## THE INPUT
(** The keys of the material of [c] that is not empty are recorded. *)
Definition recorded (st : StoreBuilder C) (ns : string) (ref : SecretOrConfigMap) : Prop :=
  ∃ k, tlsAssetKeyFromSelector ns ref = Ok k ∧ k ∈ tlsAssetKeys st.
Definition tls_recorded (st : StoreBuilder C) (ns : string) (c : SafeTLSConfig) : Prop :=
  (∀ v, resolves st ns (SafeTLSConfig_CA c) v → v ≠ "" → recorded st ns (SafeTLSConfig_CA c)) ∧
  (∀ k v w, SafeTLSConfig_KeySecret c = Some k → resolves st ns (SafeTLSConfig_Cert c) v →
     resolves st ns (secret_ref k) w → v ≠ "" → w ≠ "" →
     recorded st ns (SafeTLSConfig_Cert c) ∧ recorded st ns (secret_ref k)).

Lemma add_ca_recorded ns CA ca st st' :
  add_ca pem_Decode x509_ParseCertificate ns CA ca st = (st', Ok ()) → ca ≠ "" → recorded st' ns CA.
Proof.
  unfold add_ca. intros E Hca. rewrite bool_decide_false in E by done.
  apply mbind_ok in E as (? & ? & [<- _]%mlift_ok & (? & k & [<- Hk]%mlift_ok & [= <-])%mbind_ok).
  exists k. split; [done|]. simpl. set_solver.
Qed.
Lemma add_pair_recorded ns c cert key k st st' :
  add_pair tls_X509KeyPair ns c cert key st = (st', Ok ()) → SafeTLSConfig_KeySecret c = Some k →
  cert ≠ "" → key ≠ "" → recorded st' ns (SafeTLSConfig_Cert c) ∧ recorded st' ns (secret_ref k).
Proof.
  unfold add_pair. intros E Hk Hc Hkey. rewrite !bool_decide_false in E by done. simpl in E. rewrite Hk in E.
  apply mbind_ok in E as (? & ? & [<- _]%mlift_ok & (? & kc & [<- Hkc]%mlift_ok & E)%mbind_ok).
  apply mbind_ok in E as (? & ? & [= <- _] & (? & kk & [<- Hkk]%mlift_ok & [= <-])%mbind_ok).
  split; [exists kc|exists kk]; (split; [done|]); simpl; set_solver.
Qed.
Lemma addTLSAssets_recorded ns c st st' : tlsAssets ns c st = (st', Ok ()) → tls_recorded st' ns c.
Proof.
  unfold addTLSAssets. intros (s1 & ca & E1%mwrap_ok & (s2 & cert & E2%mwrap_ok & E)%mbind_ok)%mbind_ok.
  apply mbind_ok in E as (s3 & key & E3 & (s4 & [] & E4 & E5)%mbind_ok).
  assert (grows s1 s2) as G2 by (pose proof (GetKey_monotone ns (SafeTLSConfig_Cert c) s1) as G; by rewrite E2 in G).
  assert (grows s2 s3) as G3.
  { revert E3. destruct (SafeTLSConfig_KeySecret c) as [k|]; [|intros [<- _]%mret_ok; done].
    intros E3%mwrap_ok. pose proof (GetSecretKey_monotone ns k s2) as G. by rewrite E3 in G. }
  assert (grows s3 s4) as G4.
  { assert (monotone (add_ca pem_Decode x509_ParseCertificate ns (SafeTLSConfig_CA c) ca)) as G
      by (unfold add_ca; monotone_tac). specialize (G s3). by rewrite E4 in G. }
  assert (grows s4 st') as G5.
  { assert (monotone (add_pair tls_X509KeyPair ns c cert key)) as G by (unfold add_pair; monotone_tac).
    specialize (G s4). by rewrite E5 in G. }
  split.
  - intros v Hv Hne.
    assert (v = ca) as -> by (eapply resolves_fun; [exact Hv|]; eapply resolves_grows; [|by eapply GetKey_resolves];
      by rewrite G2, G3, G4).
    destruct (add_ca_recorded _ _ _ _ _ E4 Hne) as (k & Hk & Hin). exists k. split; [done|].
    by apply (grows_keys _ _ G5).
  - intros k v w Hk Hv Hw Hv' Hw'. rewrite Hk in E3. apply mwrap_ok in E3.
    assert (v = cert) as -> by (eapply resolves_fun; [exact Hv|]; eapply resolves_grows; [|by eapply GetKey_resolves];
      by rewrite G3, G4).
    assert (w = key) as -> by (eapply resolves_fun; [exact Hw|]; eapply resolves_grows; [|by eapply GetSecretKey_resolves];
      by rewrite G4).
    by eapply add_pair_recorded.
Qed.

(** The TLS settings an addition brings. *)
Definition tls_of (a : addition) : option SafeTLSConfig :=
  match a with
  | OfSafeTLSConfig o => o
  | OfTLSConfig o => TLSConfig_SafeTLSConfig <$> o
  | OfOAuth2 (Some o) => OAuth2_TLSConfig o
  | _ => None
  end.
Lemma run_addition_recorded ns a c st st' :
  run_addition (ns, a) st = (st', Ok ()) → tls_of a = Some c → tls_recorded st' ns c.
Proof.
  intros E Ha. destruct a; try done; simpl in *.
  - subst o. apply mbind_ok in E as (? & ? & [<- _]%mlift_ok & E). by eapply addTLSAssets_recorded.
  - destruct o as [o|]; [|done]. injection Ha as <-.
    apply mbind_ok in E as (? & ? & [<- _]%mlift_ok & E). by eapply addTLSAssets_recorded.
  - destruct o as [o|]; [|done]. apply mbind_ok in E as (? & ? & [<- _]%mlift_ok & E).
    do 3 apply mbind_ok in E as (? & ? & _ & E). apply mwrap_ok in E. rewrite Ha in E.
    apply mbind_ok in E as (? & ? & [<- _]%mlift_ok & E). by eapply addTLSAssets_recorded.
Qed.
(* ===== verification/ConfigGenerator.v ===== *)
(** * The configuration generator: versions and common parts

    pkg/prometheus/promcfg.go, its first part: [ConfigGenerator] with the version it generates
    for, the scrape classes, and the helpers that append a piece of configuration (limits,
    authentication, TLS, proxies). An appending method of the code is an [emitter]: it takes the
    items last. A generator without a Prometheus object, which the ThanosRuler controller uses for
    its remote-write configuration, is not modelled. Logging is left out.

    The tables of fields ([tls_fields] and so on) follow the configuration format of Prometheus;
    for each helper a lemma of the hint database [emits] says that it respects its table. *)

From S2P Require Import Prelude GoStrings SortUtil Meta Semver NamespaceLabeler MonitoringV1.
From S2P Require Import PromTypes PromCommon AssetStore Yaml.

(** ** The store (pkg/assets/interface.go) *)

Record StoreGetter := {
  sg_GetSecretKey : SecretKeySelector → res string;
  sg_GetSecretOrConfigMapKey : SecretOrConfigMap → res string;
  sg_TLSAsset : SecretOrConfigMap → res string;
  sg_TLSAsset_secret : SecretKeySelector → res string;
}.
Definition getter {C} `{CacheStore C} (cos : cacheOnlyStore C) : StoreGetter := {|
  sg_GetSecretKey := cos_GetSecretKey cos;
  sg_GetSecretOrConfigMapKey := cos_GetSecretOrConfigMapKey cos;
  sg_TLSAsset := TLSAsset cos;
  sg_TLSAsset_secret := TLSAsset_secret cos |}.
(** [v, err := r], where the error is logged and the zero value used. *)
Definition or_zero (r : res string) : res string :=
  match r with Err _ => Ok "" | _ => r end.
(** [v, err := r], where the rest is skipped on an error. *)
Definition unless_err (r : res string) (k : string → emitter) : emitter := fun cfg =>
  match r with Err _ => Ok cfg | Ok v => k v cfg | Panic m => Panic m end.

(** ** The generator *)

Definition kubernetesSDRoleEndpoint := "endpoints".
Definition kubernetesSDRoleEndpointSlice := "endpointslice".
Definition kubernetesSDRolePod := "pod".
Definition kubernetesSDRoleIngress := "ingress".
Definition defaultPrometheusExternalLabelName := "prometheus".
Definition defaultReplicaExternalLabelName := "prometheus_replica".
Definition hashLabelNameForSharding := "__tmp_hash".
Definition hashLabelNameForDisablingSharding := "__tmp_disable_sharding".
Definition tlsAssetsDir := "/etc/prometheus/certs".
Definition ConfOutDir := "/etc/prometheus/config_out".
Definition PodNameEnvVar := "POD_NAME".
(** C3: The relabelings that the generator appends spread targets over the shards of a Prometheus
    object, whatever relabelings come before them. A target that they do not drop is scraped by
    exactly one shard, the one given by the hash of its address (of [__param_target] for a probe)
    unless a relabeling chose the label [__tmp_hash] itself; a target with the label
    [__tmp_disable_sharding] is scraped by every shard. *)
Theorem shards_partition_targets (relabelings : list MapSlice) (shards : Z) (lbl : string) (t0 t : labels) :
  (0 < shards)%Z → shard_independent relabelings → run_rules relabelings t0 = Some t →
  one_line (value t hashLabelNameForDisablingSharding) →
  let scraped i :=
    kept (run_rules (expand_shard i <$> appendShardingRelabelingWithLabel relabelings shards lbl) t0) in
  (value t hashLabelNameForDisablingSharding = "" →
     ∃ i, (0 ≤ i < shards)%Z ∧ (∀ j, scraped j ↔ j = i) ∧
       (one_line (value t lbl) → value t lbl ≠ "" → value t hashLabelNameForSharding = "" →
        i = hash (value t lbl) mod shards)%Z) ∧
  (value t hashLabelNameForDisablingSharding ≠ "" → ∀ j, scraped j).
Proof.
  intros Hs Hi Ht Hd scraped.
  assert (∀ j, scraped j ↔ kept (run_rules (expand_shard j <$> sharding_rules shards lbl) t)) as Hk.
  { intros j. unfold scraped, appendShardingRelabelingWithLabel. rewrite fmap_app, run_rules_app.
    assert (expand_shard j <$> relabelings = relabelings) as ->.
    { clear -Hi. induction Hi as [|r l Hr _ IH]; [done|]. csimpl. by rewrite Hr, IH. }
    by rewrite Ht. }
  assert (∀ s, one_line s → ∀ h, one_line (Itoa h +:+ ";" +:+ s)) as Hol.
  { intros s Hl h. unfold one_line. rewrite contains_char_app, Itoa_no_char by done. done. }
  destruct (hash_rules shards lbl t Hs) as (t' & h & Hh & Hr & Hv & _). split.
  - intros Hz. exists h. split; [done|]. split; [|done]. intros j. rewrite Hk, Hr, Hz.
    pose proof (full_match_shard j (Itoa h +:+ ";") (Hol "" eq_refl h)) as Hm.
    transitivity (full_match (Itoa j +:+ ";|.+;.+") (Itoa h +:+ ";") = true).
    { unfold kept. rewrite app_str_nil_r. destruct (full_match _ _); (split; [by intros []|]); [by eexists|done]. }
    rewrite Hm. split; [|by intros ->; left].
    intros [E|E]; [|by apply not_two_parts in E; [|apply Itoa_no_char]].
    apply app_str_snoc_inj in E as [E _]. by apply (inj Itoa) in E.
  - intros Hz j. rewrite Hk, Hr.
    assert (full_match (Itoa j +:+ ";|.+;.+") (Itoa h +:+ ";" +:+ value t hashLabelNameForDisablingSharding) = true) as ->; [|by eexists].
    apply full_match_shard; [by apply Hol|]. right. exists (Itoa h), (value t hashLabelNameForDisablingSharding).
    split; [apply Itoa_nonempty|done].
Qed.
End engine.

## TASK DETAILS
Could you restate word for word the lines above from the one containing "match r with Err _ => Ok cfg" through the one containing "rewrite fmap_app, run_rules_app.", both included, and nothing else?

## COMPLETED TASK
  match r with Err _ => Ok cfg | Ok v => k v cfg | Panic m => Panic m end.

(** ** The generator *)

Definition kubernetesSDRoleEndpoint := "endpoints".
Definition kubernetesSDRoleEndpointSlice := "endpointslice".
Definition kubernetesSDRolePod := "pod".
Definition kubernetesSDRoleIngress := "ingress".
Definition defaultPrometheusExternalLabelName := "prometheus".
Definition defaultReplicaExternalLabelName := "prometheus_replica".
Definition hashLabelNameForSharding := "__tmp_hash".
Definition hashLabelNameForDisablingSharding := "__tmp_disable_sharding".
Definition tlsAssetsDir := "/etc/prometheus/certs".
Definition ConfOutDir := "/etc/prometheus/config_out".
Definition PodNameEnvVar := "POD_NAME".
(** C3: The relabelings that the generator appends spread targets over the shards of a Prometheus
    object, whatever relabelings come before them. A target that they do not drop is scraped by
    exactly one shard, the one given by the hash of its address (of [__param_target] for a probe)
    unless a relabeling chose the label [__tmp_hash] itself; a target with the label
    [__tmp_disable_sharding] is scraped by every shard. *)
Theorem shards_partition_targets (relabelings : list MapSlice) (shards : Z) (lbl : string) (t0 t : labels) :
  (0 < shards)%Z → shard_independent relabelings → run_rules relabelings t0 = Some t →
  one_line (value t hashLabelNameForDisablingSharding) →
  let scraped i :=
    kept (run_rules (expand_shard i <$> appendShardingRelabelingWithLabel relabelings shards lbl) t0) in
  (value t hashLabelNameForDisablingSharding = "" →
     ∃ i, (0 ≤ i < shards)%Z ∧ (∀ j, scraped j ↔ j = i) ∧
       (one_line (value t lbl) → value t lbl ≠ "" → value t hashLabelNameForSharding = "" →
        i = hash (value t lbl) mod shards)%Z) ∧
  (value t hashLabelNameForDisablingSharding ≠ "" → ∀ j, scraped j).
Proof.
  intros Hs Hi Ht Hd scraped.
  assert (∀ j, scraped j ↔ kept (run_rules (expand_shard j <$> sharding_rules shards lbl) t)) as Hk.
  { intros j. unfold scraped, appendShardingRelabelingWithLabel. rewrite fmap_app, run_rules_app.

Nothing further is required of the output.